Numerose possono essere le implicazioni che derivano dalla comune eredità tratta dalla Legge e dai Profeti. Vorrei ricordarne alcune:

- innanzitutto, la solidarietà che lega la Chiesa e il popolo ebraici ‘livello della loro stessa identità ’spirituale e che offre ai Cristiani l’opportunità di promuovere ‘un rinnovato rispetto per l’interpretazione ebraica dell’Antico Testamento’ (Commissione Biblica, Il popolo ebraico e le sacre Scritture nella Bibbia cristiana, 2001, pp. 12 e 55);

- la centralità del Decalogo come comune messaggio etico di valore perenne per Israele, la Chiesa, i non credenti e l’intera umanità;

- l’impegno per preparare o realizzare il Regno dell’Altissimo nella ‘cura del creato ’ affidato da Dio all’uomo perché lo coltivi e lo custodisca responsabilmente ( Gn 2, 15).

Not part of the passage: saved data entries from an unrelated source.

Lemma scatter_fold (P nnz : nat) (val : list R) (ind ptr ptr2 : list nat) :
  scatter P nnz val ind ptr ptr2
  = fold_left (fun st e => scatter_entry e st) (entries 0 0 ptr ind val P)
              (ptr2, repeat 0 nnz, repeat 0%nat nnz).
Proof.
  unfold scatter, entries. rewrite for_loop_fold_left, fold_left_flat_map.
  apply fold_left_same. intros st t. unfold for_range, bucket.
  rewrite for_loop_fold_left, fold_left_map. cbn [Nat.add]. reflexivity.
Qed.

Lemma flat_map_ranges (po : nat) (ptr : list nat) (size : nat) :
  monotone po ptr size ->
  flat_map (fun t => seq (nth (po + t) ptr 0)
                         (nth (po + t + 1) ptr 0 - nth (po + t) ptr 0))%nat
           (seq 0 size)
  = seq (nth po ptr 0%nat) (nth (po + size) ptr 0 - nth po ptr 0)%nat.
Proof.
  intro Hm. induction size as [|size IH].
  - simpl. now rewrite Nat.add_0_r, Nat.sub_diag.
  - rewrite seq_S, flat_map_app. cbn [flat_map Nat.add].
    rewrite app_nil_r, IH by (intros t Ht; apply Hm; lia).
    pose proof (monotone_le po ptr (S size) 0 size Hm ltac:(lia)) as H1.
    pose proof (Hm size ltac:(lia)) as H2.
    rewrite Nat.add_0_r in H1.
    replace (po + S size)%nat with (po + size + 1)%nat by lia.
    replace (nth (po + size + 1) ptr 0 - nth po ptr 0)%nat
      with ((nth (po + size) ptr 0 - nth po ptr 0)
            + (nth (po + size + 1) ptr 0 - nth (po + size) ptr 0))%nat by lia.
    rewrite seq_app. do 2 f_equal. lia.
Qed.

(** ** Counting *)

Lemma length_filter_snoc {X : Type} (p : X -> bool) (l : list X) (a : X) :
  length (filter p (l ++ [a]))
  = (length (filter p l) + if p a then 1 else 0)%nat.
Proof.
  rewrite filter_app, length_app. simpl. now destruct (p a).
Qed.

Lemma count_indices_spec (nnz S : nat) (ind : list nat) :
  (forall i, (i < nnz)%nat -> (nth i ind 0 < S)%nat) ->
  count_indices nnz S ind
  = map (fun s => length (filter (fun i => nth i ind 0 =? s)%nat (seq 0 nnz)))
        (seq 0 S).
Proof.
  intro Hind.
  pose (P := fun (i : nat) (cnt : list nat) =>
    length cnt = S /\
    forall s, (s < S)%nat ->
      nth s cnt 0%nat
      = length (filter (fun j => nth j ind 0 =? s)%nat (seq 0 i))).
  assert (H : P (0 + nnz)%nat (count_indices nnz S ind)).
  { unfold count_indices. apply for_loop_inv; unfold P.
    - split; [apply repeat_length|]. intros s Hs. simpl.
      apply nth_repeat.
    - intros i cnt Hi [L X]. split; [now rewrite length_upd|].
      intros s Hs. rewrite seq_S, length_filter_snoc. cbn [Nat.add].
      destruct (Nat.eqb_spec (nth i ind 0%nat) s) as [E|E].
      + rewrite E, nth_upd_eq by lia. now rewrite X by exact Hs.
      + rewrite nth_upd_ne by congruence. rewrite X by exact Hs. lia. }
  destruct H as [L X]. apply (nth_ext _ _ 0%nat 0%nat).
  - now rewrite length_map, length_seq.
  - intros s Hs. rewrite L in Hs. rewrite X by exact Hs.
    rewrite (nth_map_in _ _ _ 0%nat) by now rewrite length_seq.
    now rewrite seq_nth by exact Hs.
Qed.

Lemma list_sum_firstn_succ (l : list nat) (s : nat) :
  list_sum (firstn (S s) l) = (list_sum (firstn s l) + nth s l 0)%nat.
Proof.
  revert s; induction l as [|a l IH]; intros [|s]; simpl; try lia.
  rewrite <- Nat.add_assoc. f_equal. apply (IH s).
Qed.

Lemma offsets_of_counts_spec (S : nat) (cnt : list nat) :
  length cnt = S -> offsets_of_counts S cnt = prefix_sums 0 cnt.
Proof.
  intro Lc.
  pose (P := fun (s : nat) (ptr : list nat) =>
    length ptr = (S + 1)%nat /\
    forall k, (k <= s)%nat -> nth k ptr 0%nat = list_sum (firstn k cnt)).
  assert (H : P (0 + S)%nat (offsets_of_counts S cnt)).
  { unfold offsets_of_counts. apply for_loop_inv; unfold P.
    - split; [apply repeat_length|]. intros k Hk.
      replace k with 0%nat by lia. simpl. apply nth_repeat.
    - intros s ptr Hs [L X]. split; [now rewrite length_upd|].
      intros k Hk. destruct (Nat.eq_dec k (s + 1)) as [->|Hne].
      + rewrite nth_upd_eq by lia. rewrite X by lia.
        rewrite Nat.add_1_r. now rewrite list_sum_firstn_succ.
      + rewrite nth_upd_ne by exact Hne. apply X. lia. }
  destruct H as [L X]. apply (nth_ext _ _ 0%nat 0%nat).
  - rewrite length_prefix_sums. lia.
  - intros k Hk. rewrite L in Hk. rewrite X by lia.
    now rewrite nth_prefix_sums by lia.
Qed.
(** *** [popitem] *)

Lemma popitem_with_spec now s r s' :
  consistent s -> in_scope now s ->
  popitem_with timer now s = (r, s') ->
  __timer s' = __timer s /\
  match r with
  | Return (k, v) =>
      (exists rest, __order (purged now s) = (k, tt) :: rest) /\
      od_get k (__data (purged now s)) = Some v /\
      s' = without k (purged now s)
  | Raise x =>
      shrinks s s' /\
      ((x = KeyError_empty /\ __order (purged now s) = [] /\ s' = purged now s) \/
       (exists k e, x = KeyError k /\
                    od_get k (__expiry_info (purged now s)) = Some e /\ e < now))
  end.
Proof.
  intros C Sc. unfold popitem_with, bind at 1. rewrite (expire_some now s C).
  assert (Cp : consistent (purged now s)) by now apply consistent_restrict.
  assert (Scp : in_scope now (purged now s)) by exact Sc.
  assert (Shp : shrinks s (purged now s))
    by apply restricted_shrinks, restricted_restrict.
  unfold bind at 1, get_self.
  destruct (__order (purged now s)) as [|[k []] rest] eqn:Ho.
  - unfold raise. intros [= <- <-]. split; auto.
  - unfold bind. destruct (pop timer k (purged now s)) as [[v|x] s1] eqn:P;
      destruct (pop_in_scope now _ _ _ _ Cp Scp P) as [Ht R].
    + destruct R as (e & He & Hle & Hv & ->). unfold ret. intros [= <- <-].
      split; auto. repeat split; eauto.
    + destruct R as (-> & Sh & Hex). intros [= <- <-]. split; auto.
      split; [eapply shrinks_trans; eauto|]. right.
      assert (Hk : od_mem k (__order (purged now s)) = true).
      { rewrite Ho. unfold od_mem. simpl. destruct (key_eq_dec k k); congruence. }
      destruct Cp as [_ L]. destruct (L k) as [_ L2]. rewrite L2 in Hk.
      destruct (od_mem_get _ _ Hk) as [e He]. exists k, e. auto.
Qed.

Lemma popitem_spec now s r s' :
  consistent s -> timer_ok (__timer s) -> snapshot timer s = Some now ->
  popitem timer s = (r, s') ->
  let s0 := exited (entered timer s) in
  __timer s' = __timer s0 /\
  match r with
  | Return (k, v) =>
      (exists rest, __order (purged now s0) = (k, tt) :: rest) /\
      od_get k (__data (purged now s0)) = Some v /\
      s' = without k (purged now s0)
  | Raise x =>
      shrinks s0 s' /\
      ((x = KeyError_empty /\ __order (purged now s0) = [] /\ s' = purged now s0) \/
       (exists k e, x = KeyError k /\
                    od_get k (__expiry_info (purged now s0)) = Some e /\ e < now))
  end.
Proof.
  intros C Tok Hsnap P. unfold popitem in P.
  destruct (with_timer_spec _ _ now s r s' Tok Hsnap P) as (s1 & Sc & B & ->).
  assert (C1 : consistent (entered timer s)) by exact C.
  destruct (popitem_with_spec now _ _ _ C1 Sc B) as [Ht R].
  split; [simpl; now rewrite Ht|].
  destruct r as [[k v]|x].
  - destruct R as (Ho & Hv & ->). repeat split; auto.
  - destruct R as (Sh & [(-> & Ho & ->)|(k & e & -> & He & Hlt)]).
    + split; [exact Sh|]. left. auto.
    + split; [exact Sh|]. right. exists k, e. auto.
Qed.
(** C9 (amended): every [take_snapshot] call appends one snapshot with the
    step it was given and leaves the earlier ones in place, so the list is in
    the order of the calls; for every step a snapshot was taken with,
    [get_snapshot] returns the earliest snapshot taken with it, and it
    returns [None] exactly for the steps no snapshot was taken with.  When
    the steps given over the inspector's lifetime are strictly increasing,
    the list is ordered by step, no step occurs twice and [get_snapshot]
    finds each snapshot under its own step. *)
Theorem C9_snapshots_in_call_order
    (snaps : list Snapshot) (reqs : list (request (V := V))) :
  let snaps' := take_snapshots _preview_value snaps reqs in
  map step snaps' = map step snaps ++ map req_step reqs
  /\ (exists new, snaps' = snaps ++ new /\ List.length new = List.length reqs)
  /\ (forall s sn,
        get_snapshot snaps' s = Some sn ->
        step sn = s
        /\ exists pre post, snaps' = pre ++ sn :: post
                            /\ Forall (fun x => step x <> s) pre)
  /\ (StronglySorted Z.lt (map step snaps ++ map req_step reqs) ->
      StronglySorted Z.lt (map step snaps')
      /\ NoDup (map step snaps')
      /\ forall sn, sn ∈ snaps' -> get_snapshot snaps' (step sn) = Some sn)
  /\ (forall s,
        s ∈ map step snaps ++ map req_step reqs ->
        exists sn pre post,
          get_snapshot snaps' s = Some sn
          /\ step sn = s
          /\ snaps' = pre ++ sn :: post
          /\ Forall (fun x => step x <> s) pre)
  /\ (forall s,
        get_snapshot snaps' s = None
        <-> s ∉ map step snaps ++ map req_step reqs).
Proof.
  intros snaps'. subst snaps'.
  split; [apply take_snapshots_steps |].
  split; [apply take_snapshots_keeps |].
  split; [intros s sn; apply get_snapshot_first |].
  rewrite <- take_snapshots_steps. split; [| split].
  - intros Hsorted. split; [exact Hsorted |].
    pose proof (strictly_sorted_nodup _ Hsorted) as Hnd.
    split; [exact Hnd |]. intros sn. now apply get_snapshot_unique.
  - intros s Hin. destruct (get_snapshot_finds _ _ Hin) as [sn Hget].
    destruct (get_snapshot_first _ _ _ Hget) as (Hs & pre & post & Hsplit & Hpre).
    now exists sn, pre, post.
  - intros s. apply get_snapshot_none.
Qed.
(** [metadata[c]?.[r]?.[n]].  Under an own route, a notice id that is
    not an own property reads the member of [Object.prototype] of that
    name, an object.  A route that is not an own property reads the
    member of that name: of a function, [name] is a non-empty string; the
    other members of the built-ins are not listed.  The same holds one
    level up, for a company key that is not an own property; none of the
    company codes of [src/types.ts] names a member of
    [Object.prototype]. *)
Definition member3 (m : Metadata) (c r n : string) : Member :=
  match m !! c with
  | Some cd =>
      match cd !! r with
      | Some rd =>
          match rd !! n with
          | Some x => Own x
          | None => if inherited n then BuiltinObject else Undefined
          end
      | None =>
          if inherited r then
            if String.eqb r "__proto__" then Unlisted
            else if String.eqb n "name" then BuiltinString
            else Unlisted
          else Undefined
      end
  | None => if inherited c then Unlisted else Undefined
  end.

(** [if (!metadata[c]) metadata[c] = {}]: a key that names a member of
    [Object.prototype] reads as that member, which is truthy, and gets no
    object of its own. *)
Definition ensure_company (c : string) (m : Metadata) : Metadata :=
  match m !! c with
  | Some _ => m
  | None => if inherited c then m else <[c := ∅]> m
  end.

(** [if (!metadata[c][r]) metadata[c][r] = {}]: a route that names a
    member of [Object.prototype] reads as that member, which is truthy,
    and gets no object of its own. *)
Definition ensure_route (c r : string) (m : Metadata) : Metadata :=
  match m !! c with
  | Some cd =>
      match cd !! r with
      | Some _ => m
      | None => if inherited r then m else <[c := <[r := ∅]> cd]> m
      end
  | None => m
  end.

(** [metadata[c][r][n] = x], for [metadata[c][r]] an own property. *)
Definition put_notice (c r n : string) (x : Notice) (m : Metadata) : Metadata :=
  match m !! c with
  | Some cd =>
      match cd !! r with
      | Some rd => <[c := <[r := <[n := x]> rd]> cd]> m
      | None => m
      end
  | None => m
  end.

(** ** Strings *)

Fixpoint includes (sub s : string) : bool :=
  String.prefix sub s ||
  match s with
  | EmptyString => false
  | String _ s' => includes sub s'
  end.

In particolare il decalogo – le “Dieci Parole” o Dieci Comandamenti (Es 20,1-17; Dt 5,1-21) – che proviene dalla Torah di Mosè, costituisce la fiaccola dell’etica, della speranza e del dialogo, stella polare della fede e della morale del popolo di Dio, e illumina e guida anche il cammino dei Cristiani. Esso costituisce un faro e una norma di vita nella giustizi e nell’amore, un “grande codice” etico per tutta l’umanità. Le “Dieci Parole” gettano luce sul bene e sul male, sul vero e il falso, sul giusto e l’ingiusto, anche secondo i criteri della coscienza retta di ogni persona. Gesù stesso lo ha ripetuto più volte, sottolineando che è necessario un impegno operoso sulla via dei Comandamenti: “Se vuoi entrare nella vita, osserva i Comandamenti” (Mt 19,17). In questa prospettiva, sono vari i campi di collaborazione e di testimonianza. Vorrei ricordarne tre particolarmente importanti per il nostro tempo.

1. Le “Dieci Parole” chiedono di riconoscere l’unico Signore, contro la tentazione di costruirsi altri idoli, di farsi vitelli d’oro. Nel nostro mondo molti non conoscono Dio o lo ritengono superfluo, senza rilevanza per la vita; sono stati fabbricati così altri e nuovi dei a cui l’uomo si inchina. Risvegliare nella nostra società l’apertura alla dimensione trascendente, testimoniare l’unico Dio è un servizio prezioso che Ebrei e Cristiani possono offrire insieme.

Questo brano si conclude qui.